Each record listed below is to be output exactly as written.

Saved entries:
↓

Lemma write_chunk_big f s y c fm fr l :
  ftable s !! f = Some y -> layer_rep (inodes s) (mkView Idle None fm fr) -> fm !! ip y = Some c ->
  0 <= off y <= Z.of_nat (length c) -> Z.of_nat (length l) <= filewrite_max -> max_size < off y + Z.of_nat (length l) ->
  exists i, write_chunk f l s = Ret (-1) (set_inodes i s) /\ layer_rep i (mkView Idle None fm fr).
Proof.
  intros Hf R0 Hc Ho Hn Hmax. unfold write_chunk. rewrite (bind_ret _ _ _ _ _ (file_run f s y Hf)).
  layer (law_begin (inodes s) fm fr) i1. layer (law_lock i1 Fresh (ip y) fm fr) i2.
  destruct (law_write_big i2 (ip y) c fm fr (off y) l) as (i3 & E1 & R2); try done.
  on_layer E1. cbn [Z.ltb Z.compare when]. step_m.
  layer (law_unlock i3 Fresh (ip y) fm fr) i4. layer (law_end i4 Fresh fm fr) i5. by exists i5.
Qed.

(** How many of [n] bytes at offset [o] filewrite writes before it stops: all, or as many whole
    chunks as the largest file has room for. *)
Definition accepted (o n : Z) : Z := if o + n <=? max_size then n else (max_size - o) / filewrite_max * filewrite_max.
Definition chunks (n : Z) : Z := (n + (filewrite_max - 1)) / filewrite_max.

Lemma accepted_step o n : 0 < n -> 0 <= o -> let n1 := if filewrite_max <? n then filewrite_max else n in o + n1 <= max_size ->
  accepted o n = n1 + accepted (o + n1) (n - n1).
Proof.
  intros Hn Ho n1. unfold accepted, n1. rewrite filewrite_max_eq, max_size_eq. intros H1.
  destruct (Z.ltb_spec 1536 n), (Z.leb_spec (o + n) 71680), (Z.leb_spec (o + n + 0) 71680); repeat case_if; to_prop; dlia.
Qed.
Lemma accepted_range o n : 0 <= n -> 0 <= o <= max_size -> 0 <= accepted o n <= n.
Proof. unfold accepted. rewrite filewrite_max_eq, max_size_eq. intros Hn Ho. case_if; to_prop; dlia. Qed.
Lemma chunks_step n : 0 < n -> let n1 := if filewrite_max <? n then filewrite_max else n in chunks n = 1 + chunks (n - n1).
Proof. intros Hn. unfold chunks. rewrite filewrite_max_eq. cbv zeta. case_if; to_prop; dlia. Qed.
Lemma chunks_nonneg n : 0 <= n -> 0 <= chunks n.
Proof. intros Hn. unfold chunks. rewrite filewrite_max_eq. dlia. Qed.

↑

Task response:
Lemma write_chunk_big f s y c fm fr l :
  ftable s !! f = Some y -> layer_rep (inodes s) (mkView Idle None fm fr) -> fm !! ip y = Some c ->
  0 <= off y <= Z.of_nat (length c) -> Z.of_nat (length l) <= filewrite_max -> max_size < off y + Z.of_nat (length l) ->
  exists i, write_chunk f l s = Ret (-1) (set_inodes i s) /\ layer_rep i (mkView Idle None fm fr).
Proof.
  intros Hf R0 Hc Ho Hn Hmax. unfold write_chunk. rewrite (bind_ret _ _ _ _ _ (file_run f s y Hf)).
  layer (law_begin (inodes s) fm fr) i1. layer (law_lock i1 Fresh (ip y) fm fr) i2.
  destruct (law_write_big i2 (ip y) c fm fr (off y) l) as (i3 & E1 & R2); try done.
  on_layer E1. cbn [Z.ltb Z.compare when]. step_m.
  layer (law_unlock i3 Fresh (ip y) fm fr) i4. layer (law_end i4 Fresh fm fr) i5. by exists i5.
Qed.

(** How many of [n] bytes at offset [o] filewrite writes before it stops: all, or as many whole
    chunks as the largest file has room for. *)
Definition accepted (o n : Z) : Z := if o + n <=? max_size then n else (max_size - o) / filewrite_max * filewrite_max.
Definition chunks (n : Z) : Z := (n + (filewrite_max - 1)) / filewrite_max.

Lemma accepted_step o n : 0 < n -> 0 <= o -> let n1 := if filewrite_max <? n then filewrite_max else n in o + n1 <= max_size ->
  accepted o n = n1 + accepted (o + n1) (n - n1).
Proof.
  intros Hn Ho n1. unfold accepted, n1. rewrite filewrite_max_eq, max_size_eq. intros H1.
  destruct (Z.ltb_spec 1536 n), (Z.leb_spec (o + n) 71680), (Z.leb_spec (o + n + 0) 71680); repeat case_if; to_prop; dlia.
Qed.
Lemma accepted_range o n : 0 <= n -> 0 <= o <= max_size -> 0 <= accepted o n <= n.
Proof. unfold accepted. rewrite filewrite_max_eq, max_size_eq. intros Hn Ho. case_if; to_prop; dlia. Qed.
Lemma chunks_step n : 0 < n -> let n1 := if filewrite_max <? n then filewrite_max else n in chunks n = 1 + chunks (n - n1).
Proof. intros Hn. unfold chunks. rewrite filewrite_max_eq. cbv zeta. case_if; to_prop; dlia. Qed.
Lemma chunks_nonneg n : 0 <= n -> 0 <= chunks n.
Proof. intros Hn. unfold chunks. rewrite filewrite_max_eq. dlia. Qed.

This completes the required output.